I don't know... the whole pillow thing makes me think too. It really is a minor issue but her approach to it is what bothers me. Jibrill is right, she could swallow his schlong but not sleep next to a pillow that smelt slightly. 

Let me ask you HappyDan, is she wracked with guilt? Is she crying a lot? She seems kind of disconnected from the whole thing unless that's just the way you write it. If it were my wife trying to get me back she would begging, crying, and wracked with guilt much of the time. Your wife seems very relaxed in her approach to R. I'm hoping the IC will dig something out of her.


----------



## Shaggy

If you weren't married would you still be around?


----------



## happyman64

Good point Mem. 

Just remember HD, even though she is the cheater and has to o the heavy lifting it takes 2 to reconcile the marriage.
_Posted via Mobile Device_


----------



## Beowulf

You're right HD, something is missing. I'm not sure exactly what it is. Not sure if its her or just not being conveyed by your posts. I don't know if you've looked around at other threads but I am usually the first and biggest proponent for R. But in your thread I've been very hesitant to give you advice leaning toward R. Maybe sandc and jabril are right. What's missing is a lack of humility. One thing that happens after something like this is that there needs to be a complete power shift in favor of the BS. Even if you've tried to achieve equality before there cannot be equality now. The WS must in effect subjugate themselves to the will of the BS for a time. That means all defensiveness, all defiance, anything that can be construed as stemming from selfishness needs to be suppressed if not completely eliminated. I'm not feeling it from your posts. I'm not feeling that remorse. Again, maybe you're not conveying it but I suspect if it were there you would see it also and somehow it would be felt in your posts. And while I feel the pillow thing is a little bit hurtful on your part, her reaction seems to not be quite right either.

Do you see her crying or upset when she doesn't think you are around or see her? When you discuss the marriage does she seem upset or just sorry?

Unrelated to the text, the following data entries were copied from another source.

(* ===== verification/Client.v ===== *)
(** * What the client of a stream reads

    The composed program once more, from the side of GET /stream/:jobID: the
    text that the inference server generates for a job is what a client of
    the event stream of that job shows.  The theorem puts the worker and its
    subscriber (EndToEnd.v), the handler of the stream and its middleware
    (Server.v) and the rules of event streams (SseThms.v) together. *)

From S2P Require Import Prelude GoErr Redis Env Postgres System Wiring JobOutcome WiringThms WiringDemo.
From S2P Require Import Http HttpThms Server EndToEnd Submission.
From S2P Require Scheduler Admission Job Idempotency Inference Worker Stream StreamThms SseThms.
From S2P Require InferenceServer InferenceServerThms Auth Health.
From stdpp Require Import base gmap list strings.
From Stdlib Require Import ZArith Lia Ascii.

(** ** The channel of a subscription *)

(** What the selects of the handler find when the channel carries [es]: the
    events in order, ticks of the heartbeat anywhere, and in the end the
    closed channel, or at any moment the end of the context. *)
Inductive carries : list Stream.occurrence -> list Stream.StreamEvent -> Prop :=
| carries_closed : carries [Stream.EventsClosed] []
| carries_left es : carries [Stream.ContextDone] es
| carries_beat found es : carries found es -> carries (Stream.HeartbeatTick :: found) es
| carries_event e found es :
    carries found es -> carries (Stream.EventReceived e :: found) (e :: es).
(** ** At a concrete program *)

(** GitHub answers every request with a token and the account 42. *)
#[local] Instance github_server : ServerProcess process := {|
  sp_rand := {| Auth.rand_Read := fun n => mret (Ok (repeat 0%N n)); Auth.rand_Int := fun _ => mret (Ok 0%Z) |};
  sp_http := {| Auth.http_Do := fun _ _ =>
    mret (Ok (Auth.MkHttpResponse 200 (fun _ => Ok ["tok"; "read"; "bearer"; ""]) (fun _ => Ok 42%Z) None)) |};
  sp_ping := {| Health.pg_Ping := mret None |} |}.
#[local] Existing Instances AuthThms.AuthDemo.jwt AuthThms.AuthDemo.jwt_doc.

(** After GET /api/auth/login/github, whose state comes back. *)
Definition waiting : demo := Eval vm_compute in (Auth.GenerateAuthURL idle).2.
Definition sent_state : string :=
  match (Auth.sg_Generate idle).1 with Ok s => s | Err _ => "" end.
Definition callback : gin_state :=
  MkGin ∅ ∅ (fun _ => Ok ["code"; sent_state]) 0 "api.example" "/api/auth/github/callback"
    ∅ ∅ None None [] false ∅ None [] [] [].
Definition welcome : gin_state * demo :=
  (serve (fun _ => true) (mret None) true None (fun _ => mret (Ok [])) None
     (AuthRoute Auth.GET_github_callback) (callback, waiting)).2.

(** A new user signs in, and the routes know it by its token. *)
Lemma sign_in_recognised_witness :
  g_status welcome.1 = Some 200%Z
  /\ exists token u role, g_bodies welcome.1 = [Auth.OauthCallbackResponse token]
     /\ pg_oauth (dview (app_sys welcome.2)) = {[ ("github", "42") := "job-1" ]}
     /\ (inference_ValidateAccessToken token welcome.2).1 = Ok (u, role).
Proof.
  assert (Hst : g_status welcome.1 = Some 200%Z) by (vm_compute; done).
  split; [exact Hst|].
  destruct (sign_in_recognised (fun _ => true) (mret None) true None (fun _ => mret (Ok [])) None
    callback waiting) as (code & state & token & u & role & until & w1 & _ & _ & Hs & Hb & _ & Hr).
  - by split_and!.
  - intros fs [= <-]. done.
  - exact Hst.
  - exists token, u, role. split; [exact Hb|]. split; [vm_compute; done|].
    specialize (Hr welcome.2). destruct Hs as (_ & access & oauthUser & _ & _ & _ & _ & _ & ->).
    unfold recognised, AuthThms.expires in Hr.
    assert (Hc : forall w : demo, (time_Now w).1 = (60 * 10 ^ 9)%Z) by (intros [? ? ? ?]; done).
    rewrite !Hc in Hr. cbn in Hr. by inversion Hr.
Defined.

There is a difference. I guess what I'm feeling is that either she has a lack of empathy for the pain she has caused you or you aren't really feeling that empathy from her. I'm honestly not sure which it is but I agree the two of you aren't ready for R.


----------



## Chaparral

Not only would I not come close to sleeping with a moldy pillow, it would be outside in the trash. Mold is a carcinogen and raises havoc with allergies. 

Either tell her she can sleep with you or tell her to get out and quit being trivial.

Did you read MMSL and NMMNG? It doesn't sound like it. All of us can use improvement.


----------



## MEM2020

I disagree with these other posters. Yes she did something really bad. That doesn't mean she has forfeited all her rights. 

Me - personally - I would not sleep in the same bed with someone who was averse to the idea of us accidentally touching one another. 



happydan said:


> Fair enough! It's been hard for me to focus on her feelings/thoughts at this point. I won't look too much into that then.


----------



## Beowulf

MEM11363 said:


> I disagree with these other posters. Yes she did something really bad. That doesn't mean she has forfeited all her rights.
> 
> Me - personally - I would not sleep in the same bed with someone who was averse to the idea of us accidentally touching one another.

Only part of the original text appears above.